Exactly what that looks like will be seen on Saturday, when the rodeo returns to the Teton County Fairgrounds to kick off the summer slate.
“We’ve really got to thank the community,” operator Phil Wilson said. “People in the community reached out to the health department, and lord willing we ended up getting approval. The state worked with us … it just took a while.”
Aside from doing away with the calf scramble, Wilson said the action in the dirt will look the same as it has in any other year. Where the variations will be noticed is in the stands, where only 600 spectators will be allowed in for any given rodeo. Wilson said that’s roughly one-third of the audience he averages in a normal year.
In early May, while all sports across the state remained in limbo, Wilson said the only way the rodeo would go on would be if it was allowed to have enough paying customers to break even on operating costs. Wilson doesn’t know yet if the limited crowds will be enough to reach that goal, but he’s going to try.
“If we can just pay for our livestock, feed them and not have to sell our livestock, that’s the big thing,” Wilson said.
A silver lining could be the turnout on the contestant side. Like most summer events across the country, rodeos in the West have taken a hit. Cheyenne Frontier Days was canceled, along with rodeos in Thermopolis, Sheridan and Laramie. The closest recurring rodeo still scheduled to go on is the Dubois Friday Night Rodeo. The Cody Nite Rodeo is scheduled to resume Saturday, too.
That leaves few stops on the usually well-lit map of rodeos for cowboys chasing cash through the summer.

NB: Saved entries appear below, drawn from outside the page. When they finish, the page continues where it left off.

Lemma qinv_remove nid ntag q i : qinv nid ntag q -> qinv nid ntag (remove_message q i).
Proof.
  intros []. pose proof (remove_message_config q i) as C. pose proof C as C'.
  unfold config in C'. injection C' as C1 C2 C3 C4 C5 C6 C7.
  constructor; rewrite ?remove_message_msgs, ?C2, ?C5;
    auto using remove_message_counters, remove_message_live, remove_message_tags,
      remove_message_earliest, Forall_delete.
  - intros Hu. apply remove_message_hint. eauto using unlimited_config.
  - rewrite fmap_delete. by apply NoDup_delete.
  - rewrite C7. destruct qi_cap0 as [|Hc]; [by left|right].
    destruct (q_msgs q !! i) as [m|] eqn:E; [|by rewrite remove_message_none].
    destruct (remove_message_fields q i m E). rewrite rm_depth0. unfold dec0.
    destruct qi_counters0 as [-> _] in Hc |- *. gcase; lia.
Qed.

Lemma qinv_link nid nid' ntag q id e d : qinv nid ntag q -> 0 < nid -> nid <= id -> id < nid' ->
  fits 64 e -> 0 < ntag -> room q -> data_ok d ->
  qinv nid' ntag (message_link q (message_create id e d)).
Proof.
  intros Hq Hpos H1 H2 He Ht Hr Hd. pose proof (qi_id_lt _ _ _ Hq) as Hlt.
  apply (qinv_mono nid ntag nid' ntag) in Hq; [|lia..]. destruct Hq.
  assert (L : forall m, m_id (linked q m) = m_id m /\ m_data (linked q m) = m_data m /\
    m_expires (linked q m) = m_expires m) by (intros m; unfold linked; by gcase).
  destruct (L (message_create id e d)) as (L1 & L2 & L3).
  constructor; try done; simpl.
  - by apply message_link_counters.
  - by apply message_link_live.
  - by apply message_link_tags.
  - by apply message_link_earliest.
  - intros Hu. apply message_link_hint. auto.
  - rewrite fmap_app. apply NoDup_app. split; [done|]. csimpl. rewrite L1. simpl.
    split; [|apply NoDup_singleton].
    intros x (m & -> & Hm)%list_elem_of_fmap. rewrite list_elem_of_singleton. intros E.
    rewrite Forall_forall in Hlt. specialize (Hlt m Hm). lia.
  - apply Forall_app_2; [done|]. constructor; [rewrite L1; simpl; lia|constructor].
  - apply Forall_app_2; [done|]. constructor; [by rewrite L3|constructor].
  - apply Forall_app_2; [done|]. constructor; [by rewrite linked_tag|constructor].
  - apply Forall_app_2; [done|]. constructor; [by rewrite L2|constructor].
  - destruct Hr; [by left|right; lia].
Qed.

(** A change of one message that keeps what the log describes. *)
Record retouch (g : message -> message) : Prop := {
  rt_id : forall m, m_id (g m) = m_id m;
  rt_expires : forall m, m_expires (g m) = m_expires m;
  rt_data : forall m, m_data (g m) = m_data m }.
Lemma append_record_tag s op d name id aux data fs rc s' :
  append_record s op d name id aux data fs = (rc, s') -> st_next_tag s' = st_next_tag s.
Proof.
  unfold append_record, io. destruct (draw (st_ios s)) as [b l] eqn:E.
  repeat (gcase; simpl); intros; simplify_eq/=; try done.
  all: repeat case_match; by simplify_eq/=.
Qed.

Lemma exhausted_limited q m :
  negb (q_max_deliveries q =? 0) && negb (zlen (q_dlq_name q) =? 0) &&
  (q_max_deliveries q <=? m_deliveries m) = true -> ~ unlimited q.
Proof. intros H [E|E]; reflect_tests; rewrite E in *; done. Qed.

Lemma consume_scan_spec T vis owner now mono2 qid n : forall s q i fd rc od s',
  inv s -> live_at s qid q -> passed q i fd ->
  consume_scan n s qid i fd vis owner now mono2 = (rc, od, s') -> runs T s s'.
Proof.
  induction n as [|n IH]; intros s q i fd rc od s' I L Hp; cbn [consume_scan];
    [intros; simplify_eq; apply runs_refl, I|].
  rewrite (proj1 L). destruct (q_msgs q !! i) as [m|] eqn:E;
    [|intros; simplify_eq; apply runs_refl, I].
  fold (next_delayed now m i fd).
  destruct (negb (is_inflight m) && (m_time m <=? now)) eqn:Er.
  2:{ apply (IH s q (S i)); [done|done|]. by apply passed_step. }
  assert (Hi : is_inflight m = false) by (by reflect_tests).
  assert (Efd : next_delayed now m i fd = fd).
  { unfold next_delayed. rewrite Hi. simpl. destruct (Z.ltb_spec now (m_time m)); [|done].
    reflect_tests. lia. }
  rewrite Efd. clear Efd. set (ex := _ && _ && _).
  destruct (if ex then dead_letter_locked s qid i false false else (0, s)) as [r s1] eqn:Ed.
  assert (H : (r = 0 /\ s1 = s) \/ (~ unlimited q /\ runs T s s1 /\
    ((r = 1 /\ get_queue s1 qid = Some (remove_message q i)) \/
     (r = -1 /\ get_queue s1 qid = Some q)))).
  { destruct ex eqn:Eex; [|simplify_eq; auto]. apply exhausted_limited in Eex.
    destruct (dead_letter_spec T _ _ _ _ _ _ _ _ _ I L E Ed) as [R [H|[H|H]]]; auto. }
  clear Ed. destruct H as [[-> ->]|(Hl & R & [[-> G]|[-> G]])]; cbn [Z.ltb Z.compare].
  - rewrite alloc_nil by (by apply inv_allocs). simpl.
    destruct (append_log s LOG_DELIVER q (m_id m) 0 []) as [rc1 s1] eqn:E1.
    pose proof (append_record_tag _ _ _ _ _ _ _ _ _ _ E1) as Et.
    apply append_log_spec in E1 as [(-> & _ & E1)|(-> & Q & _)]; simpl;
      [|intros; simplify_eq; apply runs_quiet; [done|apply I]].
    destruct (deliver_message s1 qid q i m _ owner fd) as [d s2] eqn:E2.
    destruct (deliver_message_spec T s s1 _ _ _ _ _ _ _ _ _ I L E Hi Hp E1 Et E2) as (R & _ & _).
    destruct (q_durable q); [|intros; by simplify_eq].
    destruct (wait_durable s2 (st_wal_seq s2)) as [rc2 s3] eqn:Ew. apply wait_durable_quiet in Ew.
    assert (runs T s s3) by (eapply runs_trans; [exact R|apply runs_quiet; [done|apply R]]).
    gcase; intros; by simplify_eq.
  - intros H. eapply runs_trans; [exact R|].
    eapply (IH s1 (remove_message q i)); [by eapply runs_inv| | |exact H].
    + split; [done|]. eapply live_config; [exact L|apply remove_message_config].
    + intros Hu. destruct Hl. eapply unlimited_config; [apply remove_message_config|done].
  - intros H. eapply runs_trans; [exact R|].
    eapply (IH s1 q); [by eapply runs_inv| | |exact H]; [split; [done|apply L]|]. by intros Hu.
Qed.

“That’s one thing where we’re blessed,” Wilson said. “A lot of cowboys out there are looking for a place to rodeo, so we’re hoping [to get them] but we just don’t know yet. ... We really want to take care of everyone so we can try to work out the logistics.”
Though the prospect of not pulling an income from the rodeo isn’t terribly fun for the Wilsons, it’s not without precedent. Wilson said when he took the helm of the rodeo over a decade ago, he was unable to pay his family that took part in putting on the show. That’s changed in the years between then and now, but he and his team will be back in that boat this summer.
“Everyone realizes we’re in a hurting way,” he said. “But we’ve got all the staff coming back, and a lot of people have volunteered to help.”
Wilson expects the first few rodeos under the health guidelines to be trial and error, as his staff works to keep grandstands segmented and the cowboys themselves spread out. But for him, his family and the community that helped ensure the show goes on, it’s enough that there will not be a year without rodeo in Jackson.
“Normally we just all come in and have a rodeo,” he said. “Now we have to adjust that, so there are certainly changes that are going to happen.”